-- Data to use follows --

(* ===== verification/ShardAllocation.v ===== *)
(** * Shard allocation: [src/cluster/sharding/AllocationStrategy.ts]

    Where a shard goes and which shards are to move.  A JavaScript [Set] is the
    list of its elements in insertion order; a map from addresses to shards is
    the list of its entries.  The coordinator that asks is
    [ShardCoordinator]. *)

From S2P Require Import Prelude Member Downing BidirectionalMap.
Import NodeAddress.

Local Open Scope Z_scope.

(** ** [Set] in insertion order *)

Section ordered_set.
Context {A : Type} `{EqDecision A}.

Implicit Types (s : list A) (x : A).

Definition set_has s x : bool := bool_decide (x ∈ s).
Definition set_add s x : list A := if set_has s x then s else s ++ [x].
Definition set_delete s x : list A := filter (λ y, y ≠ x) s.
Definition set_of (l : list A) : list A := foldl set_add [] l.

Lemma set_has_true s x : set_has s x = true ↔ x ∈ s.
Proof. apply bool_decide_eq_true. Qed.

Lemma elem_of_set_add s x y : y ∈ set_add s x ↔ y ∈ s ∨ y = x.
Proof.
  unfold set_add, set_has. case_bool_decide; [split; [by left|by intros [?| ->]]|].
  by rewrite elem_of_app, list_elem_of_singleton.
Qed.

Lemma elem_of_set_delete s x y : y ∈ set_delete s x ↔ y ∈ s ∧ y ≠ x.
Proof. unfold set_delete. rewrite list_elem_of_filter. tauto. Qed.

Lemma set_add_NoDup s x : NoDup s → NoDup (set_add s x).
Proof.
  intros Hs. unfold set_add, set_has. case_bool_decide; [done|]. apply NoDup_app. split; [done|].
  split; [|apply NoDup_singleton]. by intros y Hy ->%list_elem_of_singleton.
Qed.

Lemma set_delete_NoDup s x : NoDup s → NoDup (set_delete s x).
Proof. apply NoDup_filter. Qed.

Lemma foldl_set_add s l y : y ∈ foldl set_add s l ↔ y ∈ s ∨ y ∈ l.
Proof.
  revert s. induction l as [|x l IH]; intros s; simpl; [split; [by left|by intros [?|?%elem_of_nil]]|].
  rewrite IH, elem_of_set_add, elem_of_cons. tauto.
Qed.

Lemma foldl_set_add_NoDup s l : NoDup s → NoDup (foldl set_add s l).
Proof. revert s. induction l as [|x l IH]; intros s Hs; simpl; [done|]. by apply IH, set_add_NoDup. Qed.

Lemma elem_of_set_of l y : y ∈ set_of l ↔ y ∈ l.
Proof. unfold set_of. rewrite foldl_set_add. split; [by intros [?%elem_of_nil|?]|by right]. Qed.

Lemma set_of_NoDup l : NoDup (set_of l).
Proof. apply foldl_set_add_NoDup, NoDup_nil_2. Qed.

Lemma set_add_length s x : (length (set_add s x) ≤ S (length s))%nat.
Proof. unfold set_add. destruct (set_has s x); [lia|]. rewrite length_app. simpl. lia. Qed.

End ordered_set.

#[export] Hint Resolve set_add_NoDup set_delete_NoDup set_of_NoDup : actor.

(** ** The interface *)

Inductive AllocationError := NoCandidates | NotAnAddress | StrategyThrew.

(** Shards by node address. *)
Definition ShardMap : Type := list (string * list Z).

Definition shards_on (m : ShardMap) (a : string) : list Z := default [] (map_get m a).
Definition load_on (m : ShardMap) (a : string) : Z := Z.of_nat (length (shards_on m a)).

Class AllocationStrategy := {
  allocate : Z → list NodeAddress → ShardMap → result AllocationError NodeAddress;
  rebalance : ShardMap → list NodeAddress → list Z → result AllocationError (list Z);
}.

(** [a.compareTo(b)]. *)
Definition address_le `{LocaleCompare} (a b : NodeAddress) : Prop := locale_le (toString a) (toString b) = true.

#[export] Instance address_le_dec `{LocaleCompare} : RelDecision address_le.
Proof. intros a b. unfold address_le. apply _. Defined.

Definition address_lt `{LocaleCompare} (a b : NodeAddress) : bool := negb (locale_le (toString b) (toString a)).

(** [Array.prototype.sort] on numbers and on strings. *)
Definition sort_numbers (l : list Z) : list Z := merge_sort Z.le l.
Definition string_le (a b : string) : Prop := String.leb a b = true.
#[export] Instance string_le_dec : RelDecision string_le.
Proof. intros a b. unfold string_le. apply _. Defined.
Definition sort_strings (l : list string) : list string := merge_sort string_le l.

(** ** [HashAllocationStrategy] *)

Module HashAllocationStrategy.

Section hash.
Context `{LocaleCompare}.

Definition sorted (candidates : list NodeAddress) : list NodeAddress := merge_sort address_le candidates.

(** [sorted[shardId % sorted.length]]. *)
Definition slot (l : list NodeAddress) (shardId : Z) : option NodeAddress :=
  let i := Z.rem shardId (Z.of_nat (length l)) in
  if i <? 0 then None else l !! Z.to_nat i.

Definition allocate (shardId : Z) (candidates : list NodeAddress) (currentShards : ShardMap)
    : result AllocationError NodeAddress :=
  if bool_decide (candidates = []) then Err NoCandidates
  else match slot (sorted candidates) shardId with Some a => Ok a | None => Err NotAnAddress end.

(** The body of the inner loop of [rebalance]. *)
Definition propose (l : list NodeAddress) (inProgress : list Z) (addrStr : string)
    (out : result AllocationError (list Z)) (shardId : Z) : result AllocationError (list Z) :=
  out ← out;
  if set_has inProgress shardId then Ok out
  else match slot l shardId with
       | Some desired => Ok (if bool_decide (toString desired = addrStr) then out else set_add out shardId)
       | None => Err NotAnAddress
       end.

Definition rebalance (currentShards : ShardMap) (candidates : list NodeAddress) (inProgress : list Z)
    : result AllocationError (list Z) :=
  let l := sorted candidates in
  if bool_decide (l = []) then Ok []
  else foldl (λ out e, foldl (propose l inProgress e.1) out e.2) (Ok []) currentShards.

#[export] Instance hash_strategy : AllocationStrategy :=
  Build_AllocationStrategy allocate rebalance.

End hash.

End HashAllocationStrategy.

(** ** [LeastShardAllocationStrategy] *)

Module LeastShardAllocationStrategy.

Section least.
Context `{LocaleCompare}.

Record LeastShardAllocationStrategy := mkLeast {
  rebalanceThreshold : Z;
  maxSimultaneousRebalance : Z;
}.

Definition construct : LeastShardAllocationStrategy := mkLeast 1 3.

Definition better (m : ShardMap) (best candidate : NodeAddress) : NodeAddress :=
  let bestLoad := load_on m (toString best) in
  let load := load_on m (toString candidate) in
  if (load <? bestLoad) || ((load =? bestLoad) && address_lt candidate best) then candidate else best.

Definition allocate (candidates : list NodeAddress) (m : ShardMap) : result AllocationError NodeAddress :=
  match candidates with
  | [] => Err NoCandidates
  | first :: _ => Ok (foldl (better m) first candidates)
  end.

(** The inner loop of [shardsOffNonCandidates]; [true] when the budget is
    used up and the method returns. *)
Fixpoint take_off (cap : Z) (inProgress : list Z) (out : list Z) (shardIds : list Z) : list Z * bool :=
  match shardIds with
  | [] => (out, false)
  | shardId :: rest =>
      if Z.of_nat (length out) >=? cap then (out, true)
      else if set_has inProgress shardId then take_off cap inProgress out rest
      else take_off cap inProgress (set_add out shardId) rest
  end.

Fixpoint take_off_all (cap : Z) (m : ShardMap) (inProgress : list Z) (out : list Z) (others : list string) : list Z :=
  match others with
  | [] => out
  | address :: others =>
      let '(out, full) := take_off cap inProgress out (sort_numbers (shards_on m address)) in
      if full then out else take_off_all cap m inProgress out others
  end.

Definition shardsOffNonCandidates (o : LeastShardAllocationStrategy) (m : ShardMap) (candidates : list NodeAddress)
    (inProgress : list Z) : list Z :=
  let candidateAddresses := toString <$> candidates in
  let others := sort_strings (filter (λ a, a ∉ candidateAddresses) m.*1) in
  take_off_all (maxSimultaneousRebalance o) m inProgress [] others.

(** The inner loop of [rebalance] over one busy node: the set and what is left
    of the budget. *)
Fixpoint drain_node (inProgress : list Z) (out : list Z) (remaining : Z) (shardIds : list Z) : list Z * Z :=
  match shardIds with
  | [] => (out, remaining)
  | shardId :: rest =>
      if set_has inProgress shardId then drain_node inProgress out remaining rest
      else if remaining - 1 <=? 0 then (set_add out shardId, remaining - 1)
      else drain_node inProgress (set_add out shardId) (remaining - 1) rest
  end.

(** The outer loop, from the busiest node down. *)
Fixpoint drain_busiest (threshold min : Z) (inProgress : list Z) (out : list Z) (remaining : Z)
    (loads : list (Z * list Z)) : list Z :=
  match loads with
  | [] => out
  | (load, shardIds) :: rest =>
      if remaining <=? 0 then out
      else if load - min <? threshold then out
      else let '(out, remaining) := drain_node inProgress out remaining shardIds in
           drain_busiest threshold min inProgress out remaining rest
  end.

Definition load_le (a b : Z * list Z) : Prop := a.1 ≤ b.1.
#[export] Instance load_le_dec : RelDecision load_le.
Proof. intros a b. unfold load_le. apply _. Defined.

Definition rebalance (o : LeastShardAllocationStrategy) (m : ShardMap) (candidates : list NodeAddress)
    (inProgress : list Z) : list Z :=
  let out := shardsOffNonCandidates o m candidates inProgress in
  if Z.of_nat (length candidates) <? 2 then out
  else
    let loads := merge_sort load_le ((λ c, (load_on m (toString c), shards_on m (toString c))) <$> candidates) in
    match head loads, last loads with
    | Some (min, _), Some (max, _) =>
        if max - min <? rebalanceThreshold o then out
        else drain_busiest (rebalanceThreshold o) min inProgress out
               (maxSimultaneousRebalance o - Z.of_nat (length out)) (reverse loads)
    | _, _ => out
    end.

Definition least_strategy (o : LeastShardAllocationStrategy) : AllocationStrategy :=
  Build_AllocationStrategy (λ _, allocate) (λ m c p, Ok (rebalance o m c p)).

End least.

End LeastShardAllocationStrategy.

(** ** The strategies are what the coordinator counts on *)

Section hash_theorems.
Context `{LocaleOrder}.
Import HashAllocationStrategy.

Implicit Types (m : ShardMap) (candidates : list NodeAddress) (inProgress : list Z).

#[local] Instance address_le_total : Total address_le.
Proof. intros a b. apply locale_total. Qed.
#[local] Instance address_le_trans : Transitive address_le.
Proof. intros a b c. apply locale_trans. Qed.

Lemma sorted_length candidates : length (sorted candidates) = length candidates.
Proof. apply Permutation_length, merge_sort_Permutation. Qed.

Lemma slot_some l shardId : 0 ≤ shardId → l ≠ [] → ∃ a, slot l shardId = Some a ∧ a ∈ l.
Proof.
  intros Hs Hl. unfold slot.
  assert (0 < Z.of_nat (length l)) as Hlen by (destruct l; [done|simpl; lia]).
  pose proof (Z.rem_bound_pos shardId (Z.of_nat (length l)) Hs Hlen) as Hr.
  destruct (Z.ltb_spec (Z.rem shardId (Z.of_nat (length l))) 0); [lia|].
  destruct (lookup_lt_is_Some_2 l (Z.to_nat (Z.rem shardId (Z.of_nat (length l))))) as [a Ha]; [lia|].
  exists a. split; [done|]. by eapply list_elem_of_lookup_2.
Qed.

Lemma hash_allocate_slot shardId candidates m : 0 ≤ shardId → candidates ≠ [] →
  ∃ a, allocate shardId candidates m = Ok a ∧ slot (sorted candidates) shardId = Some a ∧ a ∈ candidates.
Proof.
  intros Hs Hc. unfold allocate. rewrite bool_decide_eq_false_2 by done.
  destruct (slot_some (sorted candidates) shardId) as (a & Ha & Hin); [done| |].
  { intros Hn. apply Hc, length_zero_iff_nil. by rewrite <- sorted_length, Hn. }
  exists a. rewrite Ha. split_and!; [done|done|]. by unfold sorted in Hin; rewrite merge_sort_Permutation in Hin.
Qed.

-- Data to use concluded --

- What you need to do: Only the lines from the one bearing "intros Hs Hc." to the end of the material belong in the answer; set them down verbatim.

- Response area:
  intros Hs Hc. unfold allocate. rewrite bool_decide_eq_false_2 by done.
  destruct (slot_some (sorted candidates) shardId) as (a & Ha & Hin); [done| |].
  { intros Hn. apply Hc, length_zero_iff_nil. by rewrite <- sorted_length, Hn. }
  exists a. rewrite Ha. split_and!; [done|done|]. by unfold sorted in Hin; rewrite merge_sort_Permutation in Hin.
Qed.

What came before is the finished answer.